The secrecy of tribunal proceedings interferes with the newspaper agency’s ability to bring important information to its readers, the lawsuit claims.
Reporters claim they’ve been denied access to indexes of pending proceedings, reports of those proceedings, and in one instance, a tribunal officer hung up the phone on a reporter who was inquiring about pending matters. In another case, a reporter could only attend proceedings if consent was given a week in advance, and if the subject of the legal action consented.
The Star can be credited with exposing a number of high-profile cases involving nightmare tenants who have cheated multiple landlords out of thousands of dollars. Landlords in Ontario could benefit from the lawsuit if reporters gain access to otherwise secret records, or if more eviction records are made public.
Currently, tenants’ names are not reported in Landlord and Tenant Board decisions. There are no exceptions made for repeat offenders who are evicted multiple times. Because future landlords do not have access to these records, they can become the unwitting victims of these professional tenants.

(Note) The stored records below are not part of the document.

Lemma run_behind p d hsz mb : prints p d -> bytes d -> reserved mb [] hsz -> hsz + zlength d < 2 ^ 31 -> exists mb', run vprintf_handler p mb = Some (0, mb') /\ behind mb' hsz d /\ mb_pos mb' = hsz + zlength d.
Proof.
  destruct p as [e|t k|]; intros [Ho Hc] Hb Hr Hl; cbn [out code run] in *; [| |done].
  - injection Hc as ->. subst d. exists mb. split_and!; [done|by left|]. rewrite (reserved_pos _ _ _ Hr). change (zlength (@nil Z)) with 0. lia.
  - subst d. apply bytes_app in Hb as [Hb1 Hb2]. rewrite zlength_app in Hl. pose proof (zlength_nonneg (out (k 0))). destruct (reserved_put mb [] hsz t Hr Hb1 Ham ltac:(lia)) as (hole & mb1 & E & Lh & H1). cbn [app] in H1. change (zlength (@nil Z)) with 0 in Lh; rewrite Z.sub_0_r in Lh.
    unfold vprintf_handler at 1, mbuf_write_mem. rewrite E. assert (H1' : holds mb1 (hole ++ t) (zlength (hole ++ t))) by (by rewrite zlength_app, Lh).
    destruct (appends_run Ham (k 0) (out (k 0)) ltac:(by split) Hb2 mb1 _ H1') as (mb2 & -> & H2); [rewrite zlength_app; lia|]. rewrite <- app_assoc in H2. exists mb2. split; [done|].
    assert (El : zlength (hole ++ t ++ out (k 0)) = hsz + zlength (t ++ out (k 0))) by (rewrite zlength_app; lia). rewrite El in H2. split; [right; by exists hole|apply H2].
Qed.

(** The header, and the key where there is one. *)
Lemma head_reserved b g dg mb q : is_byte b -> writes g dg -> reserved mb [] q -> q + 1 + zlength dg < 2 ^ 31 ->
  exists hole mb', (mbuf_write_u8 b ;| g)%mbuf mb = (0, mb') /\ zlength hole = q /\ holds mb' (hole ++ [b] ++ dg) (zlength (hole ++ [b] ++ dg)).
Proof.
  intros Hb Hg Hr Hl. pose proof (zlength_nonneg dg). unfold seq_or. destruct (reserved_put mb [] q [b] Hr ltac:(by constructor) Ham) as (hole & mb1 & E & Lh & H1); [change (zlength [b]) with 1; lia|].
  change (zlength (@nil Z)) with 0 in Lh; rewrite Z.sub_0_r in Lh. cbn [app] in H1. assert (E1 : mbuf_write_u8 b mb = (0, mb1)).
  { rewrite <- E. unfold mbuf_write_u8, mbuf_write_mem. rewrite host_bytes_1. by rewrite Z.mod_small by done. }
  rewrite E1. assert (H1' : holds mb1 (hole ++ [b]) (zlength (hole ++ [b]))) by (by rewrite zlength_app, Lh). destruct (holds_writes g dg mb1 (hole ++ [b]) Ham Hg H1') as (mb2 & -> & H2); [rewrite zlength_app, Lh; change (zlength [b]) with 1; lia|].
  exists hole, mb2. rewrite <- app_assoc in H2. by split_and!.
Qed.

Definition head_size (mask : bool) : Z := if mask then 14 else 10.
Definition head_start (len : Z) : Z := if len >? 0xffff then 0 else if len >? 125 then 6 else 8.

(** The start of the frame, without the key. *)
Definition bare_head (mask : bool) (m : wmsg) : list Z := [128 + wm_op m] ++ len_bytes mask (zlength (wm_data m)).

Lemma head_written mask m mb : wmsg_ok m -> behind mb (head_size mask) (wm_data m) ->
  let '(err, mb') := (mbuf_write_u8 (Z.lor (Z.shiftl (Z.b2z true) 7) (Z.land (wm_op m) 15)) ;| frame_len mask (zlength (wm_data m)))%mbuf (mbuf_set_pos mb (head_start (zlength (wm_data m)))) in
  exists a k, err = 0 /\ zlength a = head_start (zlength (wm_data m)) /\ zlength k = (if mask then 4 else 0)
    /\ (holds mb' (a ++ bare_head mask m ++ k ++ wm_data m) (zlength (a ++ bare_head mask m)) \/ wm_data m = [] /\ holds mb' (a ++ bare_head mask m) (zlength (a ++ bare_head mask m))).
Proof.
  intros [Hop _ [Bd Ld]] Hb. pose proof (zlength_nonneg (wm_data m)). pose proof (zlength_nonneg (len_bytes mask (zlength (wm_data m)))). destruct (op_byte _ Hop) as [-> Hob]. destruct (frame_len_writes mask (zlength (wm_data m)) ltac:(lia)) as [Hw Hwl].
  assert (Hsz : head_start (zlength (wm_data m)) + 1 + zlength (len_bytes mask (zlength (wm_data m))) = 10) by (rewrite Hwl; unfold head_start; repeat case_match; lia).
  set (st := head_start _) in *. assert (Hst : 0 <= st) by (unfold st, head_start; repeat case_match; lia). destruct Hb as [[Ed Hr]|(hole & Lh & Hh)].
  - assert (Hr' : reserved (mbuf_set_pos mb st) [] st) by (eapply reserved_seek; [exact Hr|change (zlength (@nil Z)) with 0; lia]).
    destruct (head_reserved _ _ _ _ st Hob Hw Hr' ltac:(lia)) as (a & mb' & -> & La & Hh). exists a, (if mask then [0; 0; 0; 0] else []). split_and!; [done|done|by destruct mask|right; by split].
  - pose proof (holds_set_pos _ _ _ st Hh) as Hh'. specialize (Hh' ltac:(rewrite zlength_app, Lh; unfold head_size; destruct mask; lia)). set (n := 1 + zlength (len_bytes mask (zlength (wm_data m)))) in *.
    assert (Eh : hole = ztake st hole ++ ztake n (zdrop st hole) ++ zdrop n (zdrop st hole)) by (by rewrite !ztake_zdrop). assert (Hn : 0 <= n) by (unfold n; pose proof (zlength_nonneg (len_bytes mask (zlength (wm_data m)))); lia).
    assert (Lt : zlength (zdrop st hole) = head_size mask - st) by (rewrite zlength_zdrop; unfold head_size in *; destruct mask; lia).
    assert (La : zlength (ztake st hole) = st) by (apply zlength_ztake; unfold head_size in Lh; destruct mask; lia).
    assert (Lb : zlength (ztake n (zdrop st hole)) = n) by (apply zlength_ztake; rewrite Lt; unfold head_size; destruct mask; lia).
    assert (Lk : zlength (zdrop n (zdrop st hole)) = if mask then 4 else 0) by (rewrite zlength_zdrop, Lt by (rewrite Lt; unfold head_size; destruct mask; lia); unfold head_size; destruct mask; lia).
    rewrite Eh in Hh'. rewrite <- !app_assoc in Hh'. rewrite <- La in Hh' at 5. clear Eh.
    destruct (holds_overwrite _ _ _ (ztake st hole) _ (zdrop n (zdrop st hole) ++ wm_data m) (writes_seq_or _ _ _ _ (ws_writes_byte _ Hob) Hw) Hh') as (mb' & -> & Hm).
    { rewrite Lb, zlength_app. change (zlength [128 + wm_op m]) with 1. done. }
    { done. }
    { rewrite zlength_app, La, Lb. lia. }
    exists (ztake st hole), (zdrop n (zdrop st hole)). split_and!; [done|done|done|by left].
Qed.

Lemma sent_from mb a t p : holds mb (a ++ t) p -> unread (mbuf_set_pos mb (zlength a)) = t.
Proof.
  intros Hh. pose proof (zlength_nonneg a). pose proof (zlength_nonneg t). rewrite (unread_holds _ _ _ (holds_set_pos _ _ _ (zlength a) Hh ltac:(rewrite zlength_app; lia))). apply zdrop_app_exact.
Qed.

Lemma encode_frame mask m mb : wmsg_ok m -> behind mb (head_size mask) (wm_data m) ->
  exists mb', websock_encode true (wm_op m) mask (wm_key m) (zlength (wm_data m)) (mbuf_set_pos mb (head_start (zlength (wm_data m)))) = Some (0, mb')
    /\ unread (mbuf_set_pos mb' (head_start (zlength (wm_data m)))) = frame mask m.
Proof.
  intros Hok Hb. pose proof (head_written mask m mb Hok Hb) as Hw. unfold websock_encode. destruct (seq_or _ _ _) as [err mb1]. destruct Hw as (a & k & -> & La & Lk & Hh). destruct Hok as [Hop [Lkey Bkey] [Bd Ld]].
  rewrite <- La. assert (Ef : frame mask m = bare_head mask m ++ (if mask then wm_key m ++ masked (wm_key m) 0 (wm_data m) else wm_data m)) by (unfold frame, head_bytes, bare_head; destruct mask; rewrite <- ?app_assoc; cbn [app]; by rewrite ?app_nil_r).
  assert (La8 : zlength a <= 8) by (rewrite La; unfold head_start; repeat case_match; lia). pose proof (zlength_nonneg (wm_data m)).
  assert (Lbare : zlength (bare_head mask m) <= 10) by (unfold bare_head; rewrite zlength_app; destruct (frame_len_writes mask (zlength (wm_data m)) ltac:(lia)) as [_ ->]; change (zlength [_]) with 1; repeat case_match; lia).
  destruct mask.
  - assert (Hkey : exists mb2, mbuf_write_mem mb1 (wm_key m) = (0, mb2) /\ holds mb2 ((a ++ bare_head true m ++ wm_key m) ++ wm_data m ++ []) (zlength (a ++ bare_head true m ++ wm_key m))).
    { destruct Hh as [Hh|[Ed Hh]].
      - rewrite app_assoc in Hh. destruct (holds_overwrite mb1 (fun mb => mbuf_write_mem mb (wm_key m)) (wm_key m) _ k (wm_data m) (writes_mem _ Bkey ltac:(lia)) Hh) as (mb2 & E & Hm2); [lia|done|rewrite !zlength_app; lia|].
        exists mb2. split; [done|]. rewrite app_nil_r, <- !app_assoc in *. exact Hm2.
      - destruct (holds_append mb1 _ (wm_key m) Hh Bkey Ham) as (mb2 & E & Hm2); [rewrite zlength_app; lia|]. exists mb2. split; [done|]. rewrite Ed, !app_nil_r. rewrite <- !app_assoc in Hm2. exact Hm2. }
    destruct Hkey as (mb2 & -> & Hm2). destruct (mask_holds (wm_key m) mb2 _ _ _ Hm2 Bkey) as (mb3 & -> & Hm3). exists mb3. split; [done|]. rewrite app_nil_r, <- !app_assoc in Hm3. rewrite (sent_from _ _ _ _ Hm3), Ef. done.
  - exists mb1. split; [done|]. destruct k as [|? k]; [|rewrite zlength_cons in Lk; pose proof (zlength_nonneg k); lia]. destruct Hh as [Hh|[Ed Hh]]; rewrite (sent_from _ _ _ _ Hh), Ef; [done|by rewrite Ed, app_nil_r].
Qed.

(** What websock_send hands to TCP. *)
Lemma send_frame rand tcp_send op p d c : wc_state c = OPEN -> prints p d -> wmsg_ok (Wmsg op (rand (wc_rand c)) d) ->
  let data := frame (wc_active c) (Wmsg op (rand (wc_rand c)) d) in
  websock_send rand tcp_send op (Some p) c
  = Some (tcp_send data, if wc_active c then wc_set_rand (wc_rand c + 1) c else c, if tcp_send data =? 0 then [WSend data] else []).
Proof.
  intros Ho Hp Hok data. unfold websock_send, websock_vsend. rewrite bool_decide_eq_true_2 by done. destruct (mbuf_alloc_new 2048 Ham) as (mb0 & -> & H0 & _); [by vm_compute|]. cbn [Z.eqb]. fold (head_size (wc_active c)).
  assert (Hr : reserved (mbuf_set_pos mb0 (head_size (wc_active c))) [] (head_size (wc_active c))) by (apply reserve; [done|unfold head_size; destruct (wc_active c); by vm_compute]).
  pose proof (wk_data _ Hok) as [Bd Ld]. cbn [wm_data] in Bd, Ld. destruct (run_behind p d _ _ Hp Bd Hr) as (mb1 & E1 & Hb & Ep); [unfold head_size; destruct (wc_active c); lia|].
  unfold mb_or, mb_skip. rewrite E1. cbn [Z.lor Z.eqb negb]. rewrite Ep. replace (head_size (wc_active c) + zlength d - head_size (wc_active c)) with (zlength d) by lia. fold (head_start (zlength d)).
  destruct (encode_frame (wc_active c) _ mb1 Hok Hb) as (mb2 & E2 & Eu). cbn [wm_op wm_key wm_data] in E2, Eu. assert (Ea : wc_active (if wc_active c then wc_set_rand (wc_rand c + 1) c else c) = wc_active c) by (by destruct (wc_active c) eqn:?; cbn). rewrite Ea, E2. cbn [Z.eqb negb]. rewrite Eu. done.
Qed.
End Send.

The government claims that tribunals are necessary to take the burden off overworked courts. Landlord-tenant disputes are heard in such tribunals. However, the lawsuit argues that this efficiency was never designed to supplant freedom of information. The Star says the public has the right to know what is happening within the system. “We, all of us, own those records.”
This post is provided by Landlord Tenant Rights to help landlords and property managers reduce the risks of rental income loss. Landlord Tenant Rights provides articles on Reporting Tenant Rent Pay and Tenant Screening to ensure the necessary information is readily available to all Landlord & Tenants.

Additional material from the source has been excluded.